I need that in my life. And that’s exactly what being around Derek does to me. When I’m with Derek, I see the girl I used to be. She may not be fully present, but she’s there. And the longer I’m with him, the more I see of that girl returning.
While I long to be that girl again, a part of me wonders which girl Derek fell in love with, and I worry if he will still love me if I lose the part that made him want me in the first place.
Sometimes I think it was easier living behind that mask I used to wear. That mask made it so I didn’t care what people thought and I sure as hell wouldn’t have cared about love.
But I’m different now. Because of Derek. Because of love.
Yep. Meeting Derek Davis was the best thing that’s ever happened to me.
CHAPTER THIRTY-ONE
DEREK
Tonight’s game against State is important. We haven’t had the best season, but we still have a shot. All we have to do is kick State’s ass then we’ll move on to post-season play. It will be a hard fig
ht, but I know we can pull it off. State’s lines are strong. It’s no secret our third and fourth lines have been struggling since the beginning of the season. We’ve had quite a few injuries, which left a gaping hole in those lines.
Tonight, as I dress for the game, I’m highly aware this could be the last time I sit on the bench with these guys. I consider all of them my friends. We are a tight-knit group. Some of us closer than others. Four years ago, I came to GLU a scrappy eighteen-year-old who wasn’t afraid to push boundaries on the ice. Hell, I still consider myself scrappy, only now I’m bigger and stronger, but still not afraid to throw down when the need arises.
I’ve learned a lot about myself since the first night I stepped out onto the ice in this arena. I’ve learned it doesn’t matter how good of a player I think I am; there is always someone who is better. I’ve learned that fucking one of the bunnies, then hooking up with her friend a couple nights later, is a guaranteed way to get your face slapped in the middle of a crowded bar. I’ve also learned how quickly your dreams of going pro can be snatched away when you suffer the wrong kind of injury.
During my freshman year, end of our season, I was playing in a game against Western, and when I came around the net, I collided hard with one of their defensemen. The blade of his skate caught my knee just right and put me out of commission. I spent months in physical therapy, but I never regained full mobility. Not the kind of mobility I was used to.

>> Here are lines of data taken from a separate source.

(** An event, handled. *)
Definition handle (e : Event) (w : System) : System :=
  match e with
  | ChangeLocation value =>
      mkSystem (setLocation value (app w)) (pending w) (sent w) (uuids w) (page w)
  | ChangeCategory value =>
      mkSystem (handleCategoryChange value (app w)) (pending w) (sent w)
        (uuids w) (page w)
  | ChangeCustomCategory value =>
      mkSystem (setCustomCategory value (app w)) (pending w) (sent w) (uuids w)
        (page w)
  | BlurCustomCategory =>
      mkSystem (handleCustomBlur (app w)) (pending w) (sent w) (uuids w) (page w)
  | ClickReset =>
      mkSystem (handleReset (app w)) (pending w) (sent w) (uuids w) (page w)
  | Submit =>
      let '(s, query) := handleSearch_submit (app w) in
      mkSystem s (pending w ++ option_list query)
        (sent w ++ (option_list query ≫= searchPlaces_request apiKey))
        (uuids w) (page w)
  | Settle k reply =>
      match pending w !! k with
      | Some query =>
          let run := @searchPlaces U (answering reply) apiKey query (uuids w) in
          mkSystem (handleSearch_settle (outcome run) (app w))
            (delete k (pending w)) (sent w) (uuid_next run) (page w)
      | None => w
      end
  | ClickExport =>
      mkSystem (app w) (pending w) (sent w) (uuids w)
        (handleExport supported (app w) (page w))
  end.

(** One transition. *)
Inductive step : System → Event → System → Prop :=
  | step_event e w : enabled e w = true → step w e (handle e w).

(** The states of a session. *)
Inductive reachable : System → Prop :=
  | reachable_initial : reachable initial
  | reachable_step w e w' : reachable w → step w e w' → reachable w'.

(** The state after a sequence of events, if the view enables each of
    them in its turn. *)
Fixpoint run (events : list Event) (w : System) : option System :=
  match events with
  | [] => Some w
  | e :: events' => if enabled e w then run events' (handle e w) else None
  end.

(** [handleSearch] when the promise settles before any other event, the
    service answering with [reply]. *)
Definition handleSearch (reply : Reply) (w : System) : System :=
  let w' := handle Submit w in
  handle (Settle (length (pending w)) reply) w'.

(** The queries that a sequence of events submits, in the order of the
    submissions, each read from the form as it is at that time. *)
Fixpoint queries (events : list Event) (w : System) : list jsstring :=
  match events with
  | [] => []
  | e :: events' => submitted e (app w) ++ queries events' (handle e w)
  end.

(** The requests that [searchPlaces] makes for queries, one after the
    other. *)
Definition requests_of (asked : list jsstring) : list Request :=
  asked ≫= searchPlaces_request apiKey.

End session.

(** ** What holds of every state of a session *)

(** One request at a time: at most one call is pending, and the busy flag
    is set exactly while one is. *)
Definition one_in_flight (w : System) : Prop :=
  length (pending w) ≤ 1 ∧
  loading (status (app w)) = bool_decide (pending w ≠ []).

Skating was harder. Long, repetitive drills were sometimes agony. After a tough game, it was not unusual to find me soaking in an ice bath to reduce the inevitable swelling.
After the injury, my priorities changed. Once I was back on the ice, when the scouts came to watch, I made sure Coach told them I was no longer interested in a career as a hockey player.

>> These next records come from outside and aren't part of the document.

(** X16.  What [Wrap] returns neither starts nor ends with a line feed,
    and it is empty exactly when the text has no word: a text of spaces
    and line feeds alone gives the empty string, without any prefix. *)
Theorem Wrap_trimmed (e : Env) (text : bytes) (width : Z)
  (indent1 indent2 : bytes) (out : bytes) :
  Wrap e text width indent1 indent2 = Ok out ->
  (forall rest, out <> LF :: rest)
  /\ (forall front, out <> front ++ [LF])
  /\ (out = [] <-> text_words text = []).
Proof.
  intros E. apply Wrap_Ok_fill_text in E. subst out.
  destruct (TrimLF_ends (fill_text (effective_width e width)
                           indent1 indent2 text)) as [Hhead Hlast].
  split; [exact Hhead|]. split; [exact Hlast|]. split.
  - intros Eout. destruct (text_words text) as [|w ws] eqn:Ew;
      [reflexivity|exfalso].
    assert (Hw : In w (words (Replace text [CR; LF] [LF])))
      by (fold (text_words text); rewrite Ew; left; reflexivity).
    pose proof (fields_from_nonempty _ [] w Hw) as Hne.
    pose proof (fields_from_no_LF _ [] w (fun H => H) Hw) as Hlf.
    apply In_words_paragraphs in Hw. destruct Hw as [par [Hpar Hw]].
    destruct (fill_text_holds (effective_width e width) indent1 indent2
                text par w Hpar
                (fill_paragraph_holds_word _ _ _ _ _ Hw)) as [A [B EAB]].
    destruct (TrimLF_app A w B Hne Hlf) as [A' [B' Etrim]].
    rewrite EAB, Etrim in Eout. destruct A'; [|discriminate Eout].
    destruct w; [congruence|discriminate Eout].
  - intros Ew. unfold TrimLF.
    rewrite (trim_left_lf_all (fill_text _ _ _ _)); [reflexivity|].
    intros c Hc. unfold fill_text in Hc. apply in_concat in Hc.
    destruct Hc as [piece [Hpiece Hc]]. apply in_map_iff in Hpiece.
    destruct Hpiece as [par [<- Hpar]].
    assert (Hnone : words par = []).
    { destruct (words par) as [|w ws] eqn:Epar; [reflexivity|exfalso].
      assert (Hin : In w (text_words text)).
      { apply In_words_paragraphs. exists par.
        split; [exact Hpar|rewrite Epar; left; reflexivity]. }
      rewrite Ew in Hin. destruct Hin. }
    rewrite Hnone in Hc. cbn in Hc.
    destruct Hc as [<-|[<-|[]]]; reflexivity.
Qed.

Lemma Wrap_trimmed_witness :
  (forall rest, [] <> LF :: rest)
  /\ (forall front, @nil ascii <> front ++ [LF])
  /\ (@nil ascii = []
      <-> text_words (bs "  " ++ [LF; LF; LF] ++ bs " ") = []).
Proof.
  apply (Wrap_trimmed no_terminal (bs "  " ++ [LF; LF; LF] ++ bs " ") 20
           (bs "> ") (bs "  ") []).
  vm_compute. reflexivity.
Defined.

(** ** What a call of Align comes to *)

Lemma Wrap_not_Panic (e : Env) (text : bytes) (width : Z)
  (indent1 indent2 : bytes) :
  Wrap e text width indent1 indent2 <> Panic.
Proof.
  unfold Wrap. pose proof (wrap_not_Panic text
    (if width <? 1 then int_wrap (int_wrap (GetTTYWidth e - 1) + width)
     else width) indent1 indent2) as H.
  destruct (wrap text _ indent1 indent2); cbn [bind];
    [discriminate|congruence|discriminate].
Qed.

Lemma Wrap_Hang_words (e : Env) (text : bytes) (width : Z)
  (indent1 indent2 : bytes) :
  Wrap e text width indent1 indent2 = Hang
  <-> exists w, In w (text_words text) /\ visible_len w = Hang.
Proof.
  split.
  - intros E. destruct (words_hang_or_not (text_words text)) as [Hex|Hall];
      [exact Hex|].
    rewrite Wrap_fill_text in E by exact Hall. discriminate E.
  - intros [w [Hin Hw]]. unfold Wrap.
    rewrite (wrap_Hang _ _ _ _ w Hin Hw). reflexivity.
Qed.

(** The cell at index [k] of the cells left to wrap stands in column
    [col + k]. *)
Lemma wrap_cells_outcome (e : Env) (ws : list Z) (cells : list bytes) :
  forall col : nat,
    wrap_cells e ws col cells <> Panic
    /\ (wrap_cells e ws col cells = Hang
        <-> exists k cell,
              nth_error cells k = Some cell
              /\ 0 < nth (col + k) ws 0
              /\ Wrap e cell (nth (col + k) ws 0) [] [] = Hang)
    /\ (forall r, wrap_cells e ws col cells = Ok r ->
                  length r = length cells).
Proof.
  induction cells as [|cell rest IH]; intros col.
  - cbn [wrap_cells]. split; [discriminate|]. split.
    + split; [discriminate|]. intros [k [c [H _]]]. destruct k; discriminate H.
    + intros r H. injection H as <-. reflexivity.
  - destruct (IH (S col)) as [IHp [IHh IHl]]. cbn [wrap_cells].
    assert (Hcol : forall k, (S col + k = col + S k)%nat) by (intros; lia).
    destruct ((length ws <=? col)%nat || (nth col ws 0 <=? 0)) eqn:Eskip.
    + assert (Hnot : ~ 0 < nth col ws 0).
      { apply orb_prop in Eskip. destruct Eskip as [H|H].
        - apply Nat.leb_le in H. rewrite nth_overflow by exact H. lia.
        - apply Z.leb_le in H. lia. }
      cbn [bind].
      destruct (wrap_cells e ws (S col) rest) as [r| |] eqn:Er; cbn [bind].
      * split; [discriminate|]. split.
        -- split; [discriminate|]. intros [k [c [Hk [Hpos Hh]]]].
           destruct k as [|k].
           ++ rewrite Nat.add_0_r in Hpos. destruct (Hnot Hpos).
           ++ cbn [nth_error] in Hk. rewrite <- Hcol in Hpos, Hh.
              assert (C : @Ok (list bytes) r = Hang)
                by (apply IHh; exists k, c; auto).
              discriminate C.
        -- intros r' H. injection H as <-. cbn [length].
           rewrite (IHl r eq_refl). reflexivity.
      * destruct (IHp eq_refl).
      * split; [discriminate|]. split; [|discriminate].
        split; [|reflexivity]. intros _.
        destruct (proj1 IHh eq_refl) as [k [c [Hk [Hpos Hh]]]].
        exists (S k), c. rewrite <- Hcol. auto.
    + assert (Hpos : 0 < nth col ws 0).
      { apply orb_false_elim in Eskip. destruct Eskip as [_ H].
        apply Z.leb_gt in H. exact H. }
      pose proof (Wrap_not_Panic e cell (nth col ws 0) [] []) as Hw.
      destruct (Wrap e cell (nth col ws 0) [] []) as [c'| |] eqn:Ec;
        cbn [bind]; [|congruence|].
      * destruct (wrap_cells e ws (S col) rest) as [r| |] eqn:Er;
          cbn [bind].
        -- split; [discriminate|]. split.
           ++ split; [discriminate|]. intros [k [c [Hk [Hp Hh]]]].
              destruct k as [|k].
              ** cbn [nth_error] in Hk. injection Hk as <-.
                 rewrite Nat.add_0_r in Hh. congruence.
              ** cbn [nth_error] in Hk. rewrite <- Hcol in Hp, Hh.
                 assert (C : @Ok (list bytes) r = Hang)
                   by (apply IHh; exists k, c; auto).
                 discriminate C.
           ++ intros r' H. injection H as <-. cbn [length].
              rewrite (IHl r eq_refl). reflexivity.
        -- destruct (IHp eq_refl).
        -- split; [discriminate|]. split; [|discriminate].
           split; [|reflexivity]. intros _.
           destruct (proj1 IHh eq_refl) as [k [c [Hk [Hp Hh]]]].
           exists (S k), c. rewrite <- Hcol. auto.
      * split; [discriminate|]. split; [|discriminate].
        split; [|reflexivity]. intros _. exists 0%nat, cell.
        rewrite Nat.add_0_r. auto.
Qed.

Lemma wrap_row_outcome (e : Env) (opts : AlignOptions) (cells : list bytes) :
  wrap_row e opts cells <> Panic
  /\ (wrap_row e opts cells = Hang
      <-> exists ws k cell,
            Widths opts = Some ws
            /\ nth_error cells k = Some cell
            /\ 0 < nth k ws 0
            /\ Wrap e cell (nth k ws 0) [] [] = Hang)
  /\ (forall r, wrap_row e opts cells = Ok r -> length r = length cells).
Proof.
  unfold wrap_row. destruct (Widths opts) as [ws|].
  - destruct (wrap_cells_outcome e ws cells 0) as [Hp [Hh Hl]].
    split; [exact Hp|]. split; [|exact Hl]. rewrite Hh. split.
    + intros [k [c H]]. exists ws, k, c. split; [reflexivity|exact H].
    + intros [ws' [k [c [E H]]]]. injection E as <-. exists k, c. exact H.
  - split; [discriminate|]. split.
    + split; [discriminate|]. intros [ws [k [c [E _]]]]. discriminate E.
    + intros r H. injection H as <-. reflexivity.
Qed.

Lemma prepare_step_outcome (e : Env) (opts : AlignOptions)
  (acc : list row) (r : row) :
  prepare_step e opts acc r <> Panic
  /\ (prepare_step e opts acc r = Hang
      <-> exists cells, r = Some cells /\ wrap_row e opts cells = Hang)
  /\ (forall acc', prepare_step e opts acc r = Ok acc' ->
                   (acc' = [] <-> acc = [] /\ void_row opts r = true)).
Proof.
  destruct r as [cells|]; cbn [prepare_step void_row].
  - destruct (wrap_row_outcome e opts cells) as [Hp [_ Hl]].
    destruct (wrap_row e opts cells) as [wrapped| |] eqn:Ew; cbn [bind];
      [|congruence|].
    + split; [discriminate|]. split.
      * split; [discriminate|]. intros [c [E H]]. injection E as <-.
        congruence.
      * intros acc' H. injection H as <-.
        pose proof (expand_row_nil wrapped) as Hnil.
        rewrite (Hl wrapped eq_refl) in Hnil.
        destruct acc as [|a acc].
        -- cbn [length Nat.eqb negb andb]. rewrite andb_false_r.
           cbn [app]. split.
           ++ intros E. split; [reflexivity|]. rewrite <- Hnil.
              apply (f_equal (@length row)) in E.
              rewrite length_map in E. rewrite E. reflexivity.
           ++ intros [_ E]. rewrite E in Hnil. apply Nat.eqb_eq in Hnil.
              destruct (expand_row wrapped); [reflexivity|discriminate Hnil].
        -- split; [|intros [C _]; discriminate C].
           intros E. exfalso.
           destruct (NilBetweenEveryRow opts && negb (length (a :: acc) =? 0)%nat);
             discriminate E.
    + split; [discriminate|]. split; [|discriminate].
      split; [|reflexivity]. intros _. exists cells. auto.
  - destruct (NilBetweenEveryRow opts); cbn [negb].
    + split; [discriminate|]. split.
      * split; [discriminate|]. intros [c [E _]]. discriminate E.
      * intros acc' H. injection H as <-. split; [auto|]. intros [H _].
        exact H.
    + split; [discriminate|]. split.
      * split; [discriminate|]. intros [c [E _]]. discriminate E.
      * intros acc' H. injection H as <-. split.
        -- intros E. destruct acc; discriminate E.
        -- intros [_ C]. discriminate C.
Qed.

Lemma prepare_outcome (e : Env) (opts : AlignOptions) (data : list row) :
  forall acc : list row,
    foldM (prepare_step e opts) data acc <> Panic
    /\ (foldM (prepare_step e opts) data acc = Hang
        <-> exists cells, In (Some cells) data
                          /\ wrap_row e opts cells = Hang)
    /\ (forall grid, foldM (prepare_step e opts) data acc = Ok grid ->
                     (grid = []
                      <-> acc = []
                          /\ forall r, In r data -> void_row opts r = true)).
Proof.
  induction data as [|r data IH]; intros acc.
  - cbn [foldM]. split; [discriminate|]. split.
    + split; [discriminate|]. intros [c [[] _]].
    + intros grid H. injection H as <-. split.
      * intros E. split; [exact E|]. intros r [].
      * intros [E _]. exact E.
  - cbn [foldM].
    destruct (prepare_step_outcome e opts acc r) as [Hp [Hh Ho]].
    destruct (prepare_step e opts acc r) as [acc'| |] eqn:Es; cbn [bind];
      [|congruence|].
    + destruct (IH acc') as [IHp [IHh IHo]]. split; [exact IHp|]. split.
      * rewrite IHh. split.
        -- intros [c [Hin Hw]]. exists c. split; [right; exact Hin|exact Hw].
        -- intros [c [[E|Hin] Hw]].
           ++ assert (C : @Ok (list row) acc' = Hang)
                by (apply Hh; exists c; split; [exact E|exact Hw]).
              discriminate C.
           ++ exists c. split; assumption.
      * intros grid Hg. rewrite (IHo grid Hg), (Ho acc' eq_refl). split.
        -- intros [[Hacc Hr] Hrest]. split; [exact Hacc|].
           intros x [<-|Hx]; [exact Hr|apply Hrest; exact Hx].
        -- intros [Hacc Hall]. split; [split|].
           ++ exact Hacc.
           ++ apply Hall. left. reflexivity.
           ++ intros x Hx. apply Hall. right. exact Hx.
    + split; [discriminate|]. split; [|discriminate].
      split; [|reflexivity]. intros _.
      destruct (proj1 Hh eq_refl) as [c [E Hw]]. exists c.
      split; [left; exact E|exact Hw].
Qed.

For me, there’s always been something magical about the game. I can remember being a kid and sitting in the living room with my dad while he watched a game. He’d drink beer and hurl obscenities at the television when a shot on goal was blocked. Or when a referee made a call he didn’t agree with. Mom would get mad and remind him I was just a kid and I’d probably grow up to swear like a sailor.